AstraZeneca ($AZN) has made no secret of its intention to deepen its presence in China, despite the country's economic slowdown. And it's not above asking for local help to fulfill its objectives.
The UK-based pharma group has enlisted the aid of Shenyang-based biopharma company 3SBio to help kick-start two drugs for diabetes. The disease already afflicts almost one in 10 adults in China and is becoming increasingly common as the population adopts a westernized lifestyle.
AZ is signing over commercial rights in China to its GLP-1 agonist Byetta (exenatide) and long-acting version Bydureon for $50 million up front, with 3SBio in line for the same amount of milestone payments, provided it wins import approval for two Bydureon formulations. 3SBio plans to bring over AZ sales reps in China to help promote the meds.
The deal has raised some eyebrows as diabetes and other metabolic disorders are one of AZ's core areas of focus--alongside cardiovascular, cancer, respiratory, and immunology and inflammation. The company says it is determined to build on its prominent position as a supplier of medicines to emerging markets.
Moreover, 3SBio is not recognized as a major player in the diabetes market at the moment; it focuses mainly on biosimilars. It does, however, sell an Actos (rosiglitazone) generic acquired along with Wansheng Pharma last year, as well as a traditional Chinese medicine-based product called Qiming Keli.
AstraZeneca will continue to manufacture and supply the drugs and has reserved the right to cancel the deal if sales targets aren't met. Sales clearly have not been massive under AZ's oversight, with the two drugs making less than $15 million in China last year, a tiny fraction of their global sales of $896 million.
The Chinese company is viewing the deal as a way to accelerate its standing in diabetes, and says it will offer AZ sales reps the chance to swap over to its own sales force and continue to work on Byetta and Bydureon.
Handing over commercial rights to Byetta and Bydureon will allow AZ to focus its resources in other areas in China, particularly its fast-growing respiratory franchise.
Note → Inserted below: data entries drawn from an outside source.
Lemma handle_of_inj r udi1 udi2 p :
  registry_inv r →
  handle_of r udi1 = Some p → handle_of r udi2 = Some p → udi1 = udi2.
Proof.
  intros [Hreg _ _ _]. unfold handle_of.
  destruct (isEmpty udi1) eqn:H1, (isEmpty udi2) eqn:H2.
  - apply isEmpty_true in H1, H2. congruence.
  - intros [= <-] Hmap. by destruct (Hreg _ _ Hmap) as (_ & ? & _).
  - intros Hmap [= <-]. by destruct (Hreg _ _ Hmap) as (_ & ? & _).
  - intros Hmap1 Hmap2.
    destruct (Hreg _ _ Hmap1) as (_ & _ & _ & dev1 & Hdev1 & <-).
    destruct (Hreg _ _ Hmap2) as (_ & _ & _ & dev2 & Hdev2 & <-).
    congruence.
Qed.

(** One lookup: the registry grows, and the handle returned is the one it
    now holds for the identifier. *)
Lemma find_extends backends udi r w :
  registry_inv r →
  let '(handle, r', w') := findRegisteredDevice backends udi r w in
  registry_inv r' ∧ extends r r' ∧
  handle = handle_of r' udi ∧ live r' handle.
Proof.
  intros Hinv. pose proof (find_inv backends udi r w Hinv) as Hinv'.
  unfold findRegisteredDevice, handle_of in *.
  destruct (isEmpty udi) eqn:Hudi.
  - split; [done|]. split; [apply extends_refl|]. split; [done|].
    exists (m_nullDevice r). split; [done|]. apply Hinv.
  - destruct (m_devicesMap r !! udi) as [qp|] eqn:Hmap.
    + destruct (inv_registered _ Hinv _ _ Hmap) as (_ & _ & _ & dev & Hdev & _).
      unfold QPointer_data. rewrite Hdev.
      split; [done|]. split; [apply extends_refl|]. split; [done|].
      exists qp. split; [done|]. by eexists.
    + destruct (createBackendObject backends udi w) as [iface w'].
      cbn in *. set (devData := fresh (dom (objects r))) in *.
      assert (Hfresh : objects r !! devData = None).
      { apply not_elem_of_dom, is_fresh. }
      split; [done|]. split; [|split].
      * split; [done|]. cbn. split; by apply insert_subseteq.
      * by rewrite lookup_insert_eq.
      * exists devData. split; [done|]. cbn. rewrite lookup_insert_eq.
        by eexists.
Qed.

Lemma devicesOfUdis_extends backends udis r w :
  registry_inv r →
  let '(devices, r', w') := devicesOfUdis backends udis r w in
  registry_inv r' ∧ extends r r' ∧
  devices = map (handle_of r') udis ∧ Forall (live r') devices.
Proof.
  revert r w. induction udis as [|udi rest IH]; intros r w Hinv; cbn.
  - split; [done|]. split; [apply extends_refl|]. split; [done|].
    constructor.
  - unfold Device_of_udi.
    pose proof (find_extends backends udi r w Hinv) as Hfind.
    destruct (findRegisteredDevice backends udi r w) as [[dev r1] w1].
    destruct Hfind as (Hinv1 & Hext1 & Hdev & Hlive).
    specialize (IH r1 w1 Hinv1).
    destruct (devicesOfUdis backends rest r1 w1) as [[list r2] w2].
    destruct IH as (Hinv2 & Hext2 & Hlist & Hlives).
    split; [done|]. split; [by eapply extends_trans|].
    assert (Hkept : handle_of r2 udi = dev).
    { destruct Hlive as (p & -> & _).
      eapply handle_of_extends; [exact Hext2|]. by rewrite <- Hdev. }
    split; [by rewrite Hkept, Hlist|].
    constructor; [by eapply live_extends|done].
Qed.

Lemma distinct_unseen (seen : gset string) udis udi :
  udi ∈ (distinct seen udis) → (udi ∉ seen) ∧ udi ∈ udis.
Proof.
  revert seen. induction udis as [|u rest IH]; intros seen; cbn.
  - intros H. by apply elem_of_nil in H.
  - destruct (decide (u ∈ seen)) as [Hin|Hout].
    + intros H. destruct (IH _ H). split; [done|].
      apply elem_of_cons. by right.
    + intros [->|H]%elem_of_cons.
      * split; [done|]. apply elem_of_cons. by left.
      * destruct (IH _ H) as [Hnot ?]. split.
        -- intros ?. apply Hnot, elem_of_union. by right.
        -- apply elem_of_cons. by right.
Qed.

Lemma distinct_NoDup (seen : gset string) udis : NoDup (distinct seen udis).
Proof.
  revert seen. induction udis as [|u rest IH]; intros seen; cbn.
  - constructor.
  - destruct (decide (u ∈ seen)); [done|]. constructor; [|done].
    intros H. apply distinct_unseen in H as [Hnot _].
    apply Hnot, elem_of_union. left. by apply elem_of_singleton.
Qed.

Lemma handles_NoDup r (udis : list string) :
  registry_inv r → NoDup udis →
  Forall (fun udi => is_Some (handle_of r udi)) udis →
  NoDup (map (handle_of r) udis).
Proof.
  intros Hinv. induction 1 as [|udi rest Hout Hrest IH]; cbn; intros Hsome.
  - constructor.
  - apply Forall_cons in Hsome as [[p Hp] Hsome]. constructor; [|by apply IH].
    intros Hin. apply list_elem_of_In, in_map_iff in Hin as (udi' & Heq & Hin).
    apply list_elem_of_In in Hin. rewrite Hp in Heq.
    by rewrite (handle_of_inj r udi' udi p Hinv Heq Hp) in Hin.
Qed.

End Facts.

Section Queries.
Context {W Predicate : Type}.
Variable isValid : Predicate → bool.
Variable usedTypes : Predicate → gset DeviceInterfaceType.
Variable matches : Predicate → Device → Registry → W → bool * W.
Implicit Types (r : Registry) (w : W) (backends : Backends W).

Lemma matchingDevices_extends backends predicate udis seen r w :
  registry_inv r →
  let '(devices, r', w') :=
    matchingDevices isValid matches backends predicate udis seen r w in
  registry_inv r' ∧ extends r r' ∧ Forall (live r') devices ∧
  ∃ kept, sublist kept (distinct seen udis) ∧
          devices = map (handle_of r') kept ∧
          Forall (fun udi => is_Some (handle_of r' udi)) kept ∧
          (isValid predicate = false → kept = distinct seen udis).
Proof.
  revert seen r w. induction udis as [|udi rest IH]; intros seen r w Hinv.
  - cbn. split; [done|]. split; [apply extends_refl|]. split; [constructor|].
    exists []. by repeat split.
  - cbn [matchingDevices distinct].
    destruct (decide (udi ∈ seen)) as [Hseen|Hnew]; [by apply IH|].
    unfold Device_of_udi.
    pose proof (find_extends backends udi r w Hinv) as Hfind.
    destruct (findRegisteredDevice backends udi r w) as [[dev r1] w1].
    destruct Hfind as (Hinv1 & Hext1 & Hdev & Hlive).
    set (verdict := if negb (isValid predicate) then _ else _).
    assert (Hall : isValid predicate = false → verdict.1 = true).
    { subst verdict. by intros ->. }
    destruct verdict as [matched w2]. cbn in Hall.
    specialize (IH ({[udi]} ∪ seen) r1 w2 Hinv1).
    destruct (matchingDevices _ _ _ _ rest _ r1 w2) as [[list r3] w3].
    destruct IH as (Hinv3 & Hext3 & Hlives & kept & Hsub & Hlist & Hsome & Heq).
    split; [done|]. split; [by eapply extends_trans|].
    assert (Hkept : handle_of r3 udi = dev).
    { destruct Hlive as (p & -> & _).
      eapply handle_of_extends; [exact Hext3|]. by rewrite <- Hdev. }
    destruct matched.
    + split; [constructor; [by eapply live_extends|done]|].
      exists (udi :: kept). split; [by apply sublist_skip|].
      split; [cbn; by rewrite Hkept, Hlist|]. split.
      * constructor; [|done]. rewrite Hkept. by destruct Hlive as (p & -> & _).
      * intros Hinvalid. by rewrite Heq.
    + split; [done|]. exists kept. split; [by apply sublist_cons|].
      split; [done|]. split; [done|]. intros Hinvalid.
      by specialize (Hall Hinvalid).
Qed.

Lemma allDevices_extends backends todo r w :
  registry_inv r →
  let '(devices, r', w') := allDevices_backends backends todo r w in
  registry_inv r' ∧ extends r r' ∧ Forall (live r') devices.
Proof.
  revert r w. induction todo as [|[backend|] rest IH]; intros r w Hinv; cbn.
  - split; [done|]. split; [apply extends_refl|constructor].
  - destruct (allDevices backend w) as [udis w1].
    pose proof (devicesOfUdis_extends backends udis r w1 Hinv) as Hhere.
    destruct (devicesOfUdis backends udis r w1) as [[here r2] w2].
    destruct Hhere as (Hinv2 & Hext2 & _ & Hlive2).
    specialize (IH r2 w2 Hinv2).
    destruct (allDevices_backends backends rest r2 w2) as [[there r3] w3].
    destruct IH as (Hinv3 & Hext3 & Hlive3).
    split; [done|]. split; [by eapply extends_trans|].
    apply Forall_app. split; [|done].
    eapply Forall_impl; [exact Hlive2|]. intros d. by apply live_extends.
  - by apply IH.
Qed.

Lemma listFromType_extends backends todo type parentUdi r w :
  registry_inv r →
  let '(devices, r', w') :=
    listFromType_backends backends todo type parentUdi r w in
  registry_inv r' ∧ extends r r' ∧ Forall (live r') devices.
Proof.
  revert r w. induction todo as [|[backend|] rest IH]; intros r w Hinv; cbn.
  - split; [done|]. split; [apply extends_refl|constructor].
  - destruct (negb _); [by apply IH|].
    destruct (devicesFromQuery backend parentUdi type w) as [udis w1].
    pose proof (devicesOfUdis_extends backends udis r w1 Hinv) as Hhere.
    destruct (devicesOfUdis backends udis r w1) as [[here r2] w2].
    destruct Hhere as (Hinv2 & Hext2 & _ & Hlive2).
    specialize (IH r2 w2 Hinv2).
    destruct (listFromType_backends backends rest type parentUdi r2 w2)
      as [[there r3] w3].
    destruct IH as (Hinv3 & Hext3 & Hlive3).
    split; [done|]. split; [by eapply extends_trans|].
    apply Forall_app. split; [|done].
    eapply Forall_impl; [exact Hlive2|]. intros d. by apply live_extends.
  - by apply IH.
Qed.

Lemma listFromQuery_extends backends todo predicate parentUdi r w :
  registry_inv r →
  let '(devices, r', w') :=
    listFromQuery_backends isValid usedTypes matches backends todo
                           predicate parentUdi r w in
  registry_inv r' ∧ extends r r' ∧ Forall (live r') devices.
Proof.
  revert r w. induction todo as [|[backend|] rest IH]; intros r w Hinv;
    cbn [listFromQuery_backends].
  - split; [done|]. split; [apply extends_refl|constructor].
  - destruct (isValid predicate && _); [by apply IH|].
    set (found := if isValid predicate then _ else _).
    destruct found as [udis w1].
    pose proof (matchingDevices_extends backends predicate udis ∅ r w1 Hinv)
      as Hhere.
    destruct (matchingDevices isValid matches backends predicate udis ∅ r w1)
      as [[here r2] w2].
    destruct Hhere as (Hinv2 & Hext2 & Hlive2 & _).
    specialize (IH r2 w2 Hinv2).
    destruct (listFromQuery_backends _ _ _ backends rest predicate parentUdi
                                     r2 w2) as [[there r3] w3].
    destruct IH as (Hinv3 & Hext3 & Hlive3).
    split; [done|]. split; [by eapply extends_trans|].
    apply Forall_app. split; [|done].
    eapply Forall_impl; [exact Hlive2|]. intros d. by apply live_extends.
  - by apply IH.
Qed.

(** X1.  Listing devices only ever adds to the registry.
    [Device::allDevices], [Device::listFromType] and [Device::listFromQuery]
    leave the registry consistent, keep every registration and every handle
    in the state it was in (no backing object is touched), and return only
    live handles, never a null pointer. *)
Theorem listing_only_adds backends predicate type parentUdi r w :
  registry_inv r →
  (let '(devices, r', w') := Device_allDevices backends r w in
   registry_inv r' ∧ extends r r' ∧ Forall (live r') devices) ∧
  (let '(devices, r', w') := listFromType backends type parentUdi r w in
   registry_inv r' ∧ extends r r' ∧ Forall (live r') devices) ∧
  (let '(devices, r', w') :=
     listFromQuery isValid usedTypes matches backends predicate parentUdi
                   r w in
   registry_inv r' ∧ extends r r' ∧ Forall (live r') devices).
Proof.
  intros Hinv. split; [|split].
  - by apply allDevices_extends.
  - by apply listFromType_extends.
  - by apply listFromQuery_extends.
Qed.

(** X2.  What one backend contributes to [listFromQuery] holds no device
    twice, however often the backend reports an identifier: each device
    returned is the handle of an identifier reported, first occurrences
    only.  With a predicate that is not valid nothing is filtered: the
    contribution is the handle of every distinct identifier reported, in the
    order reported. *)
Theorem query_contribution_has_no_duplicates backends predicate udis r w :
  registry_inv r →
  let '(devices, r', w') :=
    matchingDevices isValid matches backends predicate udis ∅ r w in
  NoDup devices ∧
  (∀ device, device ∈ devices →
             ∃ udi, udi ∈ udis ∧ device = handle_of r' udi) ∧
  (isValid predicate = false →
   devices = map (handle_of r') (distinct ∅ udis)).
Proof.
  intros Hinv.
  pose proof (matchingDevices_extends backends predicate udis ∅ r w Hinv)
    as Hspec.
  destruct (matchingDevices isValid matches backends predicate udis ∅ r w)
    as [[devices r'] w'].
  destruct Hspec as (Hinv' & _ & _ & kept & Hsub & -> & Hsome & Hall).
  split; [|split].
  - apply handles_NoDup; [done| |done].
    eapply sublist_NoDup; [apply distinct_NoDup|exact Hsub].
  - intros device Hin.
    apply list_elem_of_In, in_map_iff in Hin as (udi & <- & Hin).
    exists udi. split; [|done].
    apply list_elem_of_In in Hin.
    pose proof (elem_of_sublist _ _ _ Hin Hsub) as Hreported.
    by apply distinct_unseen in Hreported as [_ ?].
  - intros Hinvalid. by rewrite (Hall Hinvalid).
Qed.

Lemma listFromType_visits backends todo type parentUdi r w :
  listFromType_backends backends todo type parentUdi r w
  = visits (typed_visit backends type parentUdi) (supporting type todo) r w.
Proof.
  revert r w. induction todo as [|[backend|] rest IH]; intros r w;
    cbn [listFromType_backends supporting]; [done| |by apply IH].
  destruct (bool_decide (type ∈ supportedInterfaces backend));
    cbn [negb]; [|by apply IH].
  cbn [visits]. unfold typed_visit at 1.
  destruct (devicesFromQuery backend parentUdi type w) as [udis w1].
  destruct (devicesOfUdis backends udis r w1) as [[here r2] w2].
  by rewrite IH.
Qed.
The U.K. drugmaker also has a couple of big product registration projects coming up in the country, including marketing applications for lung cancer drug Tagrisso (osimertinib) and roxadustat, a treatment for anemia partnered with FibroGen.
Overall, AZ's Chinese sales rose 11% in the first half of the year, with much of that growth coming from its respiratory drugs like inhaled corticosteroid Pulmicort (budesonide), helped by the extension of the company's network of nebulizer centers.
The company is certainly not showing any signs of retreating from its aspirations in China. Toward the end of last year, it forged a strategic alliance with Chinese biologics firm WuXi AppTec to produce biologic drugs in the country, earmarked $50 million for a new manufacturing facility and set up a new pharmaceutical development hub to sit alongside units in the U.K. and Sweden.